▶ _Material provided_:

(* ===== verification/HttpConn.v ===== *)
(** * The HTTP connection: state and operations

    The class [http_conn] of socket/pool/http_conn.h with every function of
    socket/pool/http_conn.cpp.  A [char *] into the read buffer is an offset in
    it; the write buffer, the mapped file and the iovecs are fields.  What a
    function asks of the kernel is appended to the trace of a [world], which
    also holds the two static members; the results of [recv], [writev], [stat],
    [open] and [mmap] are arguments. *)

From S2P Require Import Prelude CString.

(** ** Constants and enumerations (http_conn.h) *)

Definition FILENAME_LEN : Z := 200.
Definition READ_BUFFER_SIZE : Z := 2048.
Definition WRITE_BUFFER_SIZE : Z := 1024.

Inductive METHOD :=
  | GET | POST | HEAD | PUT | DELETE | TRACE | OPTIONS | CONNECT | PATCH.
Inductive CHECK_STATE :=
  | CHECK_STATE_REQUESTLINE | CHECK_STATE_HEADER | CHECK_STATE_CONNECT.
Inductive HTTP_CODE :=
  | NO_REQUEST | GET_REQUEST | BAD_REQUEST | NO_RESOURCE | FORBIDDEN_REQUEST
  | FILE_REQUEST | INTERNAL_ERROR | CLOSED_CONNECTION.
Inductive LINE_STATUS := LINE_OK | LINE_BAD | LINE_OPEN.

#[export] Instance METHOD_eqdec : EqDecision METHOD.
Proof. solve_decision. Defined.
#[export] Instance CHECK_STATE_eqdec : EqDecision CHECK_STATE.
Proof. solve_decision. Defined.
#[export] Instance HTTP_CODE_eqdec : EqDecision HTTP_CODE.
Proof. solve_decision. Defined.
#[export] Instance LINE_STATUS_eqdec : EqDecision LINE_STATUS.
Proof. solve_decision. Defined.

(** ** Data *)

(** What [m_file_address] points to. *)
Inductive mapping :=
  | MapNull
  | MapFailed               (** [MAP_FAILED] *)
  | Mapped (content : bytes).

Record stat_t := Stat { st_mode : Z; st_size : Z }.

(** A base address in an iovec. *)
Inductive iov_ptr :=
  | IovGarbage
  | IovWriteBuf             (** [m_write_buf] *)
  | IovFile (m : mapping).  (** [m_file_address] *)
Record iovec := Iovec { iov_base : iov_ptr; iov_len : Z }.

(** The members of the class.  [m_file_address] and [m_iv_count] are [None]
    until they are first assigned: no constructor or [init] gives them a
    value. *)
Record http_conn := HttpConn {
  m_sockfd : Z;
  m_address : Z;
  m_read_buf : bytes;
  m_read_idx : Z;
  m_checked_idx : Z;
  m_start_line : Z;
  m_write_buf : bytes;
  m_write_idx : Z;
  m_check_state : CHECK_STATE;
  m_method : METHOD;
  m_real_file : bytes;
  m_url : option Z;
  m_version : option Z;
  m_host : option Z;
  m_content_lenght : Z;
  m_linger : bool;
  m_file_address : option mapping;
  m_file_stat : option stat_t;
  m_iv : list iovec;
  m_iv_count : option Z }.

▶ _Task requirements_: Your answer should be the listing itself, repeated exactly.

▶ _Result of this task_:
(* ===== verification/HttpConn.v ===== *)
(** * The HTTP connection: state and operations

    The class [http_conn] of socket/pool/http_conn.h with every function of
    socket/pool/http_conn.cpp.  A [char *] into the read buffer is an offset in
    it; the write buffer, the mapped file and the iovecs are fields.  What a
    function asks of the kernel is appended to the trace of a [world], which
    also holds the two static members; the results of [recv], [writev], [stat],
    [open] and [mmap] are arguments. *)

From S2P Require Import Prelude CString.

(** ** Constants and enumerations (http_conn.h) *)

Definition FILENAME_LEN : Z := 200.
Definition READ_BUFFER_SIZE : Z := 2048.
Definition WRITE_BUFFER_SIZE : Z := 1024.

Inductive METHOD :=
  | GET | POST | HEAD | PUT | DELETE | TRACE | OPTIONS | CONNECT | PATCH.
Inductive CHECK_STATE :=
  | CHECK_STATE_REQUESTLINE | CHECK_STATE_HEADER | CHECK_STATE_CONNECT.
Inductive HTTP_CODE :=
  | NO_REQUEST | GET_REQUEST | BAD_REQUEST | NO_RESOURCE | FORBIDDEN_REQUEST
  | FILE_REQUEST | INTERNAL_ERROR | CLOSED_CONNECTION.
Inductive LINE_STATUS := LINE_OK | LINE_BAD | LINE_OPEN.

#[export] Instance METHOD_eqdec : EqDecision METHOD.
Proof. solve_decision. Defined.
#[export] Instance CHECK_STATE_eqdec : EqDecision CHECK_STATE.
Proof. solve_decision. Defined.
#[export] Instance HTTP_CODE_eqdec : EqDecision HTTP_CODE.
Proof. solve_decision. Defined.
#[export] Instance LINE_STATUS_eqdec : EqDecision LINE_STATUS.
Proof. solve_decision. Defined.

(** ** Data *)

(** What [m_file_address] points to. *)
Inductive mapping :=
  | MapNull
  | MapFailed               (** [MAP_FAILED] *)
  | Mapped (content : bytes).

Record stat_t := Stat { st_mode : Z; st_size : Z }.

(** A base address in an iovec. *)
Inductive iov_ptr :=
  | IovGarbage
  | IovWriteBuf             (** [m_write_buf] *)
  | IovFile (m : mapping).  (** [m_file_address] *)
Record iovec := Iovec { iov_base : iov_ptr; iov_len : Z }.

(** The members of the class.  [m_file_address] and [m_iv_count] are [None]
    until they are first assigned: no constructor or [init] gives them a
    value. *)
Record http_conn := HttpConn {
  m_sockfd : Z;
  m_address : Z;
  m_read_buf : bytes;
  m_read_idx : Z;
  m_checked_idx : Z;
  m_start_line : Z;
  m_write_buf : bytes;
  m_write_idx : Z;
  m_check_state : CHECK_STATE;
  m_method : METHOD;
  m_real_file : bytes;
  m_url : option Z;
  m_version : option Z;
  m_host : option Z;
  m_content_lenght : Z;
  m_linger : bool;
  m_file_address : option mapping;
  m_file_stat : option stat_t;
  m_iv : list iovec;
  m_iv_count : option Z }.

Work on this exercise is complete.